The genetic variation in a body of sequence data can be summarized by the nucleotide variation within each sample, measured by the variant frequency, typically <1 per 1000bp, and the variation across samples at each variant nucleotide position, measured by the minor allele frequency (MAF) and can be categorized as common (MAF>=5%) and rare (MAF<5%) variants. Our challenge was to maximally detect sequence variations that occur at very low frequencies, with minimal number of false positives. Sequence Robust Multi-array Analysis (SRMA) is a statistical method that exploits the biological information in the high dimensional data using multi-level linear mixture models. Our algorithm substantially reduces the false discovery rate in existing algorithm by more than 10 fold, with a negligible false negative rate. We have identified novel and possibly pathological mutations in our pilot data. Our base-calling methods are applicable to other custom resequencing arrays. More broadly, they can provide guidance for experimental advances in DNA enrichment for resequencing, and improvements in array hybridization.

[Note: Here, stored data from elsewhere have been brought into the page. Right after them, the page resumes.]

Lemma consistent_act (props : Props) (s : Instance) (a : Action) :
  consistent props s -> consistent props (act props s a).
Proof.
  intros H. unfold act. destruct (step props s a) eqn:Hs.
  - exact (consistent_step props s i a H Hs).
  - exact H.
Qed.

Lemma consistent_fold (props : Props) (actions : list Action) (s : Instance) :
  consistent props s -> consistent props (fold_left (act props) actions s).
Proof.
  revert s. induction actions as [|a actions IH]; intros s H; simpl.
  - exact H.
  - apply IH, consistent_act, H.
Qed.

(** C8, for one mounted form used through its controls: whatever the user
    and the network do, at most one request is in flight; one is in flight
    exactly when the loading flag is on; while one is in flight the form
    renders its submit button and its input disabled; and so neither a
    submission nor an edit can then be made through them. *)
Theorem one_scrape_in_flight :
  forall (props : Props) (actions : list Action),
    (List.length (inflight (after props actions)) <= 1)%nat
    /\ (isLoading (state (after props actions)) = true
        <-> List.length (inflight (after props actions)) = 1%nat)
    /\ (isLoading (state (after props actions)) = true ->
          step props (after props actions) Submit = None
          /\ forall value : JsString,
               step props (after props actions) (Edit value) = None)
    /\ (inflight (after props actions) <> [] ->
          button_disabled (ScrapeForm (state (after props actions))) = true
          /\ input_disabled (ScrapeForm (state (after props actions))) = true).
Proof.
  intros props actions.
  pose proof (consistent_fold props actions mount (consistent_mount props))
    as H.
  fold (after props actions) in H.
  destruct H as [[Hidle Hnone]|[Hbusy [p [Hone _]]]].
  - rewrite Hidle, Hnone. simpl. split; [lia|]. split; [|split].
    + split; discriminate.
    + discriminate.
    + intros H. exfalso. apply H. reflexivity.
  - rewrite Hone. simpl. split; [lia|]. split; [|split].
    + split; [reflexivity | intros _; exact Hbusy].
    + intros _. unfold step. simpl. rewrite Hbusy. split; reflexivity.
    + intros _. rewrite Hbusy. split; reflexivity.
Qed.

(** C8, as stated, fails: the guard is the disabled controls and nothing
    else.  [handleSubmit] does not look at [isLoading]: a submit event that
    reaches the form while the first scrape is in flight sends a second
    request, and two scrapes are in flight at once. *)
Lemma second_submit_event_sends_second_scrape :
  isLoading
    (state (after Samples.quiet
              [Edit (lit "plumbers in Manchester"); Submit])) = true
  /\ List.length
       (inflight
          (Tracking.submit_event Samples.quiet
             (after Samples.quiet
                [Edit (lit "plumbers in Manchester"); Submit]))) = 2%nat
  /\ Tracking.count is_request
       (log (Tracking.submit_event Samples.quiet
               (after Samples.quiet
                  [Edit (lit "plumbers in Manchester"); Submit]))) = 2%nat
  /\ map Tracking.pending_request
       (inflight
          (Tracking.submit_event Samples.quiet
             (after Samples.quiet
                [Edit (lit "plumbers in Manchester"); Submit])))
     = [Some (Tracking.scrape (lit "plumbers in Manchester"));
        Some (Tracking.scrape (lit "plumbers in Manchester"))].
Proof. repeat split. Qed.

(** A second submission while the first is in flight changes nothing, and
    sends nothing. *)
Example second_submit_is_ignored :
  let once := after Samples.quiet [Edit (lit "plumbers in Manchester"); Submit] in
  let twice := act Samples.quiet once Submit in
  state twice = state once
  /\ List.length (inflight twice) = 1%nat
  /\ List.length (filter is_request (log twice)) = 1%nat.
Proof. repeat split. Qed.

(** Once the request has settled the form can be submitted again. *)
Example submit_after_settle :
  let s := after Samples.quiet
             [Edit (lit "plumbers in Manchester"); Submit;
              Settle 0 Samples.offline; Submit] in
  isLoading (state s) = true
  /\ List.length (filter is_request (log s)) = 2%nat.
Proof. repeat split. Qed.

End MountedSpec.

(* ================================================================== *)
(** ** More about the leads table                                      *)
(* ================================================================== *)

Module TableMore.

Import Js Api Table.

Lemma or_else_truthy (o : option JsString) (d : JsString) :
  truthy_string d = true -> truthy_string (or_else o d) = true.
Proof.
  intros Hd. destruct o as [s|]; simpl; [|exact Hd].
  destruct (truthy_string s) eqn:Hs; [exact Hs | exact Hd].
Qed.

(** X1: what the table shows tells how it was called: a spinner only while
    loading (whatever the leads), the empty message only for no leads, and
    otherwise one row per lead, in the order of the leads, keyed by their
    ids and headed by their names. *)
Theorem LeadsTable_view_characterised :
  forall (leads : list Lead) (loading : bool),
    match LeadsTable leads loading with
    | Spinner => loading = true
    | NoLeadsFound => loading = false /\ leads = []
    | TableBody rows =>
        loading = false
        /\ List.length rows = List.length leads
        /\ (0 < List.length rows)%nat
        /\ map key rows = map id leads
        /\ map business rows = map name leads
    end.
Proof.
  intros leads loading. unfold LeadsTable.
  destruct loading; [reflexivity|].
  destruct leads as [|l ls]; simpl; [split; reflexivity|].
  rewrite length_map, !map_map. simpl. repeat split. lia.
Qed.

(** X2: the address, category and contact cells are never blank: a field
    that is null or the empty string is replaced by its placeholder (N/A,
    Unknown, No phone listed), and a field with text is shown as it is. *)
Theorem fallback_cells_never_blank :
  forall lead : Lead,
    (truthy_string (business_address (row lead)) = true
     /\ truthy_string (category_cell (row lead)) = true
     /\ truthy_string (contact_cell (row lead)) = true)
    /\ (forall text : JsString,
          truthy_string text = true ->
          (address lead = Some text -> business_address (row lead) = text)
          /\ (category lead = Some text -> category_cell (row lead) = text)
          /\ (phone lead = Some text -> contact_cell (row lead) = text))
    /\ (address lead = None \/ address lead = Some empty ->
          business_address (row lead) = lit "N/A")
    /\ (category lead = None \/ category lead = Some empty ->
          category_cell (row lead) = lit "Unknown")
    /\ (phone lead = None \/ phone lead = Some empty ->
          contact_cell (row lead) = lit "No phone listed").
Proof.
  intros lead. split; [|split; [|split; [|split]]].
  - repeat split; apply or_else_truthy; reflexivity.
  - intros text Ht. simpl. repeat split; intros ->; simpl; rewrite Ht;
      reflexivity.
  - simpl. intros [->| ->]; reflexivity.
  - simpl. intros [->| ->]; reflexivity.
  - simpl. intros [->| ->]; reflexivity.
Qed.

(** X3: for a lead whose [has_website] says whether [website] holds a
    non-empty string, the Website column and the Priority column agree: the
    placeholder is shown exactly when the badge reads High, and a link,
    which is then to [website], exactly when it reads Low. *)
Theorem website_column_agrees_with_badge :
  forall lead : Lead,
    has_website lead
    = match website lead with Some w => truthy_string w | None => false end ->
    (website_cell (row lead) = NoWebsite <-> priority_cell (row lead) = High)
    /\ (priority_cell (row lead) = Low <->
        exists w, website lead = Some w /\ website_cell (row lead) = VisitSite w).
Proof.
  intros lead H. simpl. rewrite H.
  destruct (website lead) as [w|]; simpl.
  - destruct (truthy_string w); simpl; split; split;
      try discriminate; try reflexivity.
    + intros _. exists w. split; reflexivity.
    + intros [w' [_ Hw]]. discriminate.
  - split; split; try discriminate; try reflexivity.
    intros [w' [Hw _]]. discriminate.
Qed.
(** X12: a store through [GetFrame(i)] with [i] in range replaces the
    observation at position [i] and nothing else: [GetFrame(i)] then reads
    what was stored, every other position reads as before, and the size, the
    identifier, the reconstruction and the error stream stay.  With [i] out
    of range the store is undefined behaviour. *)
Theorem GetFrame_store_updates_one i x m :
  is_int i ->
  vector.size (frames_ (this m)) <= vector.max_size ->
  (0 <= i < vector.size (frames_ (this m)) ->
   exists n m',
     GetSize m = Ret (n, m)
     /\ GetFrame_store i x m = Ret (tt, m')
     /\ GetFrame i m' = Ret (x, m')
     /\ (forall j g, is_int j -> j <> i ->
                     GetFrame j m = Ret (g, m) -> GetFrame j m' = Ret (g, m'))
     /\ GetSize m' = Ret (n, m')
     /\ id_ (this m') = id_ (this m)
     /\ reconstruction (this m') = reconstruction (this m)
     /\ stderr m' = stderr m)
  /\ (i < 0 \/ vector.size (frames_ (this m)) <= i ->
      GetFrame_store i x m = Undef).
Proof.
  intros Hi Hmax. rewrite GetFrame_store_run. unfold vector.size in *. split.
  - intros Hin.
    destruct (lookup_lt_is_Some_2 (frames_ (this m)) (Z.to_nat (to_size_t i)))
      as [old Hold].
    { rewrite to_size_t_nonneg by (assumption || lia). lia. }
    rewrite Hold. do 2 eexists.
    split; [apply GetSize_run|]. split; [reflexivity|].
    split; [|split; [|split; [|repeat split]]].
    + rewrite GetFrame_run. cbn [this frames_].
      rewrite list_lookup_insert_eq; [reflexivity|].
      apply lookup_lt_is_Some. eexists. exact Hold.
    + intros j g Hj Hne Hrun. rewrite GetFrame_run in *. cbn [this frames_].
      rewrite list_lookup_insert_ne.
      * destruct (frames_ (this m) !! Z.to_nat (to_size_t j)); [|discriminate Hrun].
        injection Hrun as ->. reflexivity.
      * intros E. apply Hne. symmetry in E.
        apply (to_size_t_position i j Hi Hj); [lia | exact E].
    + rewrite GetSize_run. cbn [this frames_]. unfold vector.size.
      rewrite length_insert. reflexivity.
  - intros Hout.
    assert (frames_ (this m) !! Z.to_nat (to_size_t i) = None) as ->; [|reflexivity].
    apply lookup_ge_None_2. destruct Hout as [Hneg|Hge].
    + pose proof (to_size_t_negative i Hi Hneg). lia.
    + rewrite to_size_t_nonneg by (assumption || lia). lia.
Qed.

This is joint work with Terry Speed.


Thursday, December 3rd

A shape-based approach to signal-noise deconvolution in transcription factor ChIP-Seq Data
Oleg Mayba
Department of Statistics, UC Berkeley

Chromatin immunoprecipitation followed by next-generation sequencing has become a popular assay for DNA-protein interactions. One of the popular areas of application has been to transcription factor binding site identification, with putative sites identified as 'peaks' or enriched regions along genome. Due to various biases in the data, most investigators use some kind of control to filter out false positive peaks. We discuss the biases in the data,some common types of control and their limitations and propose an approach that yields comparable results in absence of the control and can also be used as a post-control-filtering step.